I GIOVANI «SENZA» FUORI DAL LIMBO
Inostri giovani sono in proporzione ad anziani ed adulti pochissimi. Da catastrofe demografica. In più, troppi, tra i 15 e 24, sono Neet: ben 2,3 milioni non studiano, non hanno un lavoro e nemmeno lo cercano. Dario Di Vico ha denunciato il problema sul Corriere di domenica. Che fare? Purtroppo, il programma europeo Garanzia Giovani, gestito dal governo centrale al solito modo di ogni centralismo, sebbene molto ricco di incentivi, non ha spostato che di invisibili iota la situazione.
Quasi un insuccesso annunciato. Servono urgenti terapie. Anche se fossero contrarie allo spirito dei tempi. La causa più radicale dei Neet si ritrova, infatti, in un pregiudizio che pare immodificabile: il lavoro è il contrario dello studio e della formazione, soprattutto se di qualità. Per questo, nei suoi confronti, vanno posti in atto tutti gli interventi precauzionali possibili. Rimandarlo a tempi sempre più avanzati. Salvare i giovani dalla sua esperienza almeno fino al post laurea. Permetterlo, al massimo, solo a chi fallisce negli studi, ma, anche qui, non prima dei 16 anni. Con questo «fixed mindset», però, non si riuscirà mai a dimostrare che il lavoro formativo, anche quando si esercitasse su lavori poveri e socialmente squalificati, non ha niente a che fare con il lavoro solo produttivo, con lo sfruttamento minorile, con la violazione della dignità umana, con la fatica stupida e incolta. Se cominciassimo, infatti, dalla scuola dell’infanzia ad adoperare le esperienze di lavoro (dall’orto alle stalle alle imprese artigiane ecc.) per dimostrare, con adeguate tecniche didattiche ed epistemologiche, come esse possano sviluppare più e meglio di artificiali ambienti di apprendimento scolastici conoscenze significative, abilità generali, competenze personali sempre più criticamente sistematizzate, stupirebbero molto meno alcuni sani propositi oggi purtroppo dichiarati ma poco praticati.

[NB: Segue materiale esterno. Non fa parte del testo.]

(** * gulp-awspublish: the publish / cache / sync decision engine

    A shallow embedding of [lib/index.js].  Every stream transform of the
    plugin is a function from the file it receives (and the publisher state
    it closes over) to what it pushes downstream, the error it raises and
    the calls it makes on the S3 client, in the order it makes them.

    Conventions.
    - A JavaScript object used as a record of headers or request
      parameters is an association list in insertion order ([JSObj]):
      [for (h in headers)] walks it in that order.
    - The objects used as dictionaries keyed by remote key ([_cache],
      [newFiles]) are finite maps over their own properties; what they
      inherit from [Object.prototype] is written out where the code
      reads or assigns a property ([JS.inherited], [JS.assign]).
    - [undefined] is [None]; truthiness is written out ([truthy_str],
      [truthy]).
    - The libraries the plugin calls into (crypto, mime-types,
      pascal-case, JSON, the S3 client) are parameters: [Externals] and
      [S3Client]. *)

From Stdlib Require Import ZArith Ascii String List Lia.
From Stdlib Require Import Strings.Byte.
From stdpp Require Import gmap strings list pretty.

Local Open Scope string_scope.
Local Open Scope Z_scope.

(** ** JavaScript values and objects *)

Module JS.

(** A string is truthy unless it is empty; [undefined] is falsy. *)
Definition truthy_str (s : string) : bool := negb (String.eqb s EmptyString).

Definition backslash : ascii := ascii_of_nat 92.
Definition quote : string := String (ascii_of_nat 34) EmptyString.

Definition truthy_ostr (o : option string) : bool :=
  match o with
  | Some s => truthy_str s
  | None => false
  end.

(** [a || b] on strings that may be [undefined]. *)
Definition or_else (o : option string) (d : string) : string :=
  match o with
  | Some s => if truthy_str s then s else d
  | None => d
  end.

(** The values stored in headers and request parameters. *)
Inductive Val :=
| VStr (s : string)
| VNum (n : Z)
| VBuf (b : list byte).

Definition truthy (o : option Val) : bool :=
  match o with
  | Some (VStr s) => truthy_str s
  | Some (VNum n) => negb (n =? 0)
  | Some (VBuf _) => true
  | None => false
  end.

(** An object literal as an insertion-ordered association list. *)
Definition Obj := list (string * Val).

Fixpoint get (o : Obj) (k : string) : option Val :=
  match o with
  | [] => None
  | (k', v) :: o' => if String.eqb k' k then Some v else get o' k
  end.

(** [o[k] = v]: overwrite in place, or append a new property. *)
Fixpoint set (o : Obj) (k : string) (v : Val) : Obj :=
  match o with
  | [] => [(k, v)]
  | (k', v') :: o' =>
      if String.eqb k' k then (k', v) :: o' else (k', v') :: set o' k v
  end.

(** [s.replace(/\\/g, '/')] *)
Fixpoint slashes (s : string) : string :=
  match s with
  | EmptyString => EmptyString
  | String c r =>
      String (if Ascii.eqb c backslash then "/"%char else c) (slashes r)
  end.

(** [s.endsWith(suffix)] *)
Definition endsWith (s suffix : string) : bool :=
  let n := String.length s in
  let m := String.length suffix in
  (m <=? n)%nat && String.eqb (String.substring (n - m) m s) suffix.

(** [s.substr(0, n)] *)
Definition substr0 (s : string) (n : nat) : string := String.substring 0 n s.

(** The property names every object inherits from [Object.prototype];
    what it holds under each of them is truthy and is no string. *)
Definition inherited (k : string) : bool :=
  bool_decide
    (k ∈ ["constructor"; "__defineGetter__"; "__defineSetter__";
          "hasOwnProperty"; "__lookupGetter__"; "__lookupSetter__";
          "isPrototypeOf"; "propertyIsEnumerable"; "toString"; "valueOf";
          "__proto__"; "toLocaleString"]).

(** [o[k] = v] for a string [v], on an object used as a dictionary.  An
    assignment to [__proto__] goes to the inherited setter, which ignores
    a string, unless the object has a property of its own under that name
    (as [JSON.parse] creates it). *)
Definition assign (o : gmap string string) (k v : string)
  : gmap string string :=
  if String.eqb k "__proto__" && negb (bool_decide (is_Some (o !! k)))
  then o
  else <[k := v]> o.

End JS.

(** ** Data model *)

(** The three shapes of [file.contents] that Vinyl allows. *)
Inductive Contents :=
| CNull
| CStream
| CBuffer (buf : list byte).

Inductive JSDate :=
| DateOf (lastModified : option string)   (* new Date(res.LastModified) *)
| DateNow.                                (* new Date() *)

(** [file.s3] *)
Record S3Info := mkS3 {
  s3_path : string;
  s3_headers : JS.Obj;
  s3_state : option string;
  s3_etag : option string;
  s3_date : option JSDate
}.

(** The Vinyl file, with the fields the plugin reads or writes. *)
Record File := mkFile {
  path : string;
  relative : string;
  unzipPath : option string;
  contents : Contents;
  s3 : option S3Info
}.

Definition isNull (f : File) : bool :=
  match contents f with CNull => true | _ => false end.
Definition isStream (f : File) : bool :=
  match contents f with CStream => true | _ => false end.
Definition isBuffer (f : File) : bool :=
  match contents f with CBuffer _ => true | _ => false end.

Definition with_s3 (f : File) (i : S3Info) : File :=
  mkFile (path f) (relative f) (unzipPath f) (contents f) (Some i).
Definition with_unzipPath (f : File) (u : string) : File :=
  mkFile (path f) (relative f) (Some u) (contents f) (s3 f).

Definition set_headers (i : S3Info) (h : JS.Obj) : S3Info :=
  mkS3 (s3_path i) h (s3_state i) (s3_etag i) (s3_date i).
Definition set_state (i : S3Info) (st : string) : S3Info :=
  mkS3 (s3_path i) (s3_headers i) (Some st) (s3_etag i) (s3_date i).
Definition set_etag (i : S3Info) (e : string) : S3Info :=
  mkS3 (s3_path i) (s3_headers i) (s3_state i) (Some e) (s3_date i).
Definition set_date (i : S3Info) (d : JSDate) : S3Info :=
  mkS3 (s3_path i) (s3_headers i) (s3_state i) (s3_etag i) (Some d).

Definition state_is (i : S3Info) (st : string) : bool :=
  match s3_state i with
  | Some s => String.eqb s st
  | None => false
  end.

In particolare, valorizzare le esperienze di lavoro formativo in impresa dai 15 anni; investire in modo prioritario sulla strategia dell’apprendistato formativo di I livello a partire dai 15 anni per giungere a quello di III livello fino ai 29 anni; declinare l’alternanza scuola lavoro non come una parentesi dalle lezioni ordinarie, ma come la modalità ordinaria per fare sempre, questa sì, senza retorica elettorale, «buona scuola».
Come ha fatto Regione Lombardia che ha anticipato queste strategie e che, non a caso, anche grazie a Dote Unica Lavoro, è riuscita ad abbattere alla metà la media nazionale di Neet e ad assicurare lavoro ai giovani iscritti a Garanzia Giovani meglio delle altre Regioni.